#### Task to carry out
In this exercise, each record below is to be written out again exactly.

━━━━━ Given records

(* ===== verification/Wallet.v ===== *)
(** The Monero wallet at boot: mining-pool/src/monero_wallet.rs.

    The keys are derived from the enclave's seed; curve and hash are parameters, and so is
    the wallet process, of which the code relies on how it opens and creates files. *)
From S2P Require Import Prelude Text Hex Json.

Module Wallet.

(** ** Keys *)

Inductive Network : Type := Mainnet | Testnet | Stagenet.

Record DerivedKeys : Type := { spend_priv_hex : string; view_priv_hex : string; address : string }.

(** The order of the ed25519 group, and [Scalar::from_bytes_mod_order]. *)
Definition L : Z := 2 ^ 252 + 27742317777372353535851937790883648493.
Definition from_bytes_mod_order (b : list Z) : list Z := to_le_bytes 32 (from_le_bytes b mod L).

(** Keccak-256, the public key of a private one, and the text of an address. *)
Class Curve := {
  keccak256 : list Z -> list Z;
  public_key : list Z -> list Z;
  address_text : Network -> list Z -> list Z -> string;
}.

Definition derive_address `{Curve} (seed : list Z) (network : Network) : DerivedKeys :=
  let spend_priv := from_bytes_mod_order seed in
  let view_priv := from_bytes_mod_order (keccak256 spend_priv) in
  {| spend_priv_hex := Text.hex_encode spend_priv; view_priv_hex := Text.hex_encode view_priv;
     address := address_text network (public_key spend_priv) (public_key view_priv) |}.

(** ** The wallet process *)

(** A JSON-RPC call, the height of the network, and the clock, which sleeping moves; and
    the text of a JSON value. *)
Class WalletEnv (W : Type) := {
  show_json : Json.Value -> string;
  rpc_call : string -> Json.Value -> W -> anyhow Json.Value * W;
  current_height : W -> anyhow Z * W;
  clock_ms : W -> Z;
  sleep_ms : Z -> W -> W;
}.

Record WalletBootstrap : Type := { primary_address : string; created : bool }.

Section Boot.
Context {W : Type} `{WalletEnv W} `{Curve}.

Definition open_params (filename password : string) : Json.Value :=
  Json.Object [("filename", Json.Str filename); ("password", Json.Str password)].

Definition try_open_wallet (filename password : string) (w : W) : anyhow unit * W :=
  let '(r, w) := rpc_call "open_wallet" (open_params filename password) w in
  (match r with
   | Err e => Err e
   | Ok v =>
       match Json.get "result" v with
       | Some _ => Ok tt
       | None => Err ("open_wallet returned error: " +:+ show_json (opt_or Json.Null (Json.get "error" v)))
       end
   end, w).

Definition generate_params (filename password : string) (k : DerivedKeys) (restore_height : Z) : Json.Value :=
  Json.Object [("restore_height", Json.Int restore_height); ("filename", Json.Str filename);
               ("password", Json.Str password); ("address", Json.Str (address k));
               ("spendkey", Json.Str (spend_priv_hex k)); ("viewkey", Json.Str (view_priv_hex k));
               ("autosave_current", Json.Bool true)].

Definition generate_from_keys (filename password : string) (k : DerivedKeys) (restore_height : Z) (w : W) : anyhow unit * W :=
  let '(r, w) := rpc_call "generate_from_keys" (generate_params filename password k restore_height) w in
  (match r with
   | Err e => Err e
   | Ok v =>
       match Json.get "error" v with
       | Some err => if negb (Json.is_null err) then Err ("generate_from_keys failed: " +:+ show_json err) else Ok tt
       | None => Ok tt
       end
   end, w).

(** The height a new wallet scans from. *)
Definition restore_height (restore_lookback onchain_restore_height : Z) (w : W) : anyhow Z * W :=
  if 0 <? onchain_restore_height then (Ok onchain_restore_height, w)
  else let '(r, w) := current_height w in
       (match r with Ok tip => Ok (u64_saturating_sub tip (Z.max restore_lookback 1)) | Err _ => Err "fetching restore_height from monerod" end, w).

Definition bootstrap_wallet (filename password : string) (seed : list Z) (network : Network)
    (restore_lookback onchain_restore_height : Z) (w : W) : anyhow WalletBootstrap * W :=
  let keys := derive_address seed network in
  match try_open_wallet filename password w with
  | (Ok tt, w) => (Ok {| primary_address := address keys; created := false |}, w)
  | (Err open_err, w) =>
      match restore_height restore_lookback onchain_restore_height w with
      | (Err e, w) => (Err e, w)
      | (Ok h, w) =>
          match generate_from_keys filename password keys h w with
          | (Err gen_err, w) =>
              (Err ("wallet bootstrap failed: open_wallet error: " +:+ open_err +:+
                    "; generate_from_keys error: " +:+ gen_err), w)
          | (Ok tt, w) => (Ok {| primary_address := address keys; created := true |}, w)
          end
      end
  end.

(** The wait for the process; [None] when the fuel runs out. *)
Fixpoint wait_loop (fuel : nat) (deadline : Z) (w : W) : option (anyhow unit * W) :=
  match fuel with
  | O => None
  | S fuel' =>
      let '(r, w) := rpc_call "get_version" (Json.Object []) w in
      if is_ok r then Some (Ok tt, w)
      else if deadline <? clock_ms w then Some (Err "wallet-rpc did not become ready within 60s", w)
      else wait_loop fuel' deadline (sleep_ms 500 w)
  end.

━━━━━━━━━━

#### Completed exercise
(* ===== verification/Wallet.v ===== *)
(** The Monero wallet at boot: mining-pool/src/monero_wallet.rs.

    The keys are derived from the enclave's seed; curve and hash are parameters, and so is
    the wallet process, of which the code relies on how it opens and creates files. *)
From S2P Require Import Prelude Text Hex Json.

Module Wallet.

(** ** Keys *)

Inductive Network : Type := Mainnet | Testnet | Stagenet.

Record DerivedKeys : Type := { spend_priv_hex : string; view_priv_hex : string; address : string }.

(** The order of the ed25519 group, and [Scalar::from_bytes_mod_order]. *)
Definition L : Z := 2 ^ 252 + 27742317777372353535851937790883648493.
Definition from_bytes_mod_order (b : list Z) : list Z := to_le_bytes 32 (from_le_bytes b mod L).

(** Keccak-256, the public key of a private one, and the text of an address. *)
Class Curve := {
  keccak256 : list Z -> list Z;
  public_key : list Z -> list Z;
  address_text : Network -> list Z -> list Z -> string;
}.

Definition derive_address `{Curve} (seed : list Z) (network : Network) : DerivedKeys :=
  let spend_priv := from_bytes_mod_order seed in
  let view_priv := from_bytes_mod_order (keccak256 spend_priv) in
  {| spend_priv_hex := Text.hex_encode spend_priv; view_priv_hex := Text.hex_encode view_priv;
     address := address_text network (public_key spend_priv) (public_key view_priv) |}.

(** ** The wallet process *)

(** A JSON-RPC call, the height of the network, and the clock, which sleeping moves; and
    the text of a JSON value. *)
Class WalletEnv (W : Type) := {
  show_json : Json.Value -> string;
  rpc_call : string -> Json.Value -> W -> anyhow Json.Value * W;
  current_height : W -> anyhow Z * W;
  clock_ms : W -> Z;
  sleep_ms : Z -> W -> W;
}.

Record WalletBootstrap : Type := { primary_address : string; created : bool }.

Section Boot.
Context {W : Type} `{WalletEnv W} `{Curve}.

Definition open_params (filename password : string) : Json.Value :=
  Json.Object [("filename", Json.Str filename); ("password", Json.Str password)].

Definition try_open_wallet (filename password : string) (w : W) : anyhow unit * W :=
  let '(r, w) := rpc_call "open_wallet" (open_params filename password) w in
  (match r with
   | Err e => Err e
   | Ok v =>
       match Json.get "result" v with
       | Some _ => Ok tt
       | None => Err ("open_wallet returned error: " +:+ show_json (opt_or Json.Null (Json.get "error" v)))
       end
   end, w).

Definition generate_params (filename password : string) (k : DerivedKeys) (restore_height : Z) : Json.Value :=
  Json.Object [("restore_height", Json.Int restore_height); ("filename", Json.Str filename);
               ("password", Json.Str password); ("address", Json.Str (address k));
               ("spendkey", Json.Str (spend_priv_hex k)); ("viewkey", Json.Str (view_priv_hex k));
               ("autosave_current", Json.Bool true)].

Definition generate_from_keys (filename password : string) (k : DerivedKeys) (restore_height : Z) (w : W) : anyhow unit * W :=
  let '(r, w) := rpc_call "generate_from_keys" (generate_params filename password k restore_height) w in
  (match r with
   | Err e => Err e
   | Ok v =>
       match Json.get "error" v with
       | Some err => if negb (Json.is_null err) then Err ("generate_from_keys failed: " +:+ show_json err) else Ok tt
       | None => Ok tt
       end
   end, w).

(** The height a new wallet scans from. *)
Definition restore_height (restore_lookback onchain_restore_height : Z) (w : W) : anyhow Z * W :=
  if 0 <? onchain_restore_height then (Ok onchain_restore_height, w)
  else let '(r, w) := current_height w in
       (match r with Ok tip => Ok (u64_saturating_sub tip (Z.max restore_lookback 1)) | Err _ => Err "fetching restore_height from monerod" end, w).

Definition bootstrap_wallet (filename password : string) (seed : list Z) (network : Network)
    (restore_lookback onchain_restore_height : Z) (w : W) : anyhow WalletBootstrap * W :=
  let keys := derive_address seed network in
  match try_open_wallet filename password w with
  | (Ok tt, w) => (Ok {| primary_address := address keys; created := false |}, w)
  | (Err open_err, w) =>
      match restore_height restore_lookback onchain_restore_height w with
      | (Err e, w) => (Err e, w)
      | (Ok h, w) =>
          match generate_from_keys filename password keys h w with
          | (Err gen_err, w) =>
              (Err ("wallet bootstrap failed: open_wallet error: " +:+ open_err +:+
                    "; generate_from_keys error: " +:+ gen_err), w)
          | (Ok tt, w) => (Ok {| primary_address := address keys; created := true |}, w)
          end
      end
  end.

(** The wait for the process; [None] when the fuel runs out. *)
Fixpoint wait_loop (fuel : nat) (deadline : Z) (w : W) : option (anyhow unit * W) :=
  match fuel with
  | O => None
  | S fuel' =>
      let '(r, w) := rpc_call "get_version" (Json.Object []) w in
      if is_ok r then Some (Ok tt, w)
      else if deadline <? clock_ms w then Some (Err "wallet-rpc did not become ready within 60s", w)
      else wait_loop fuel' deadline (sleep_ms 500 w)
  end.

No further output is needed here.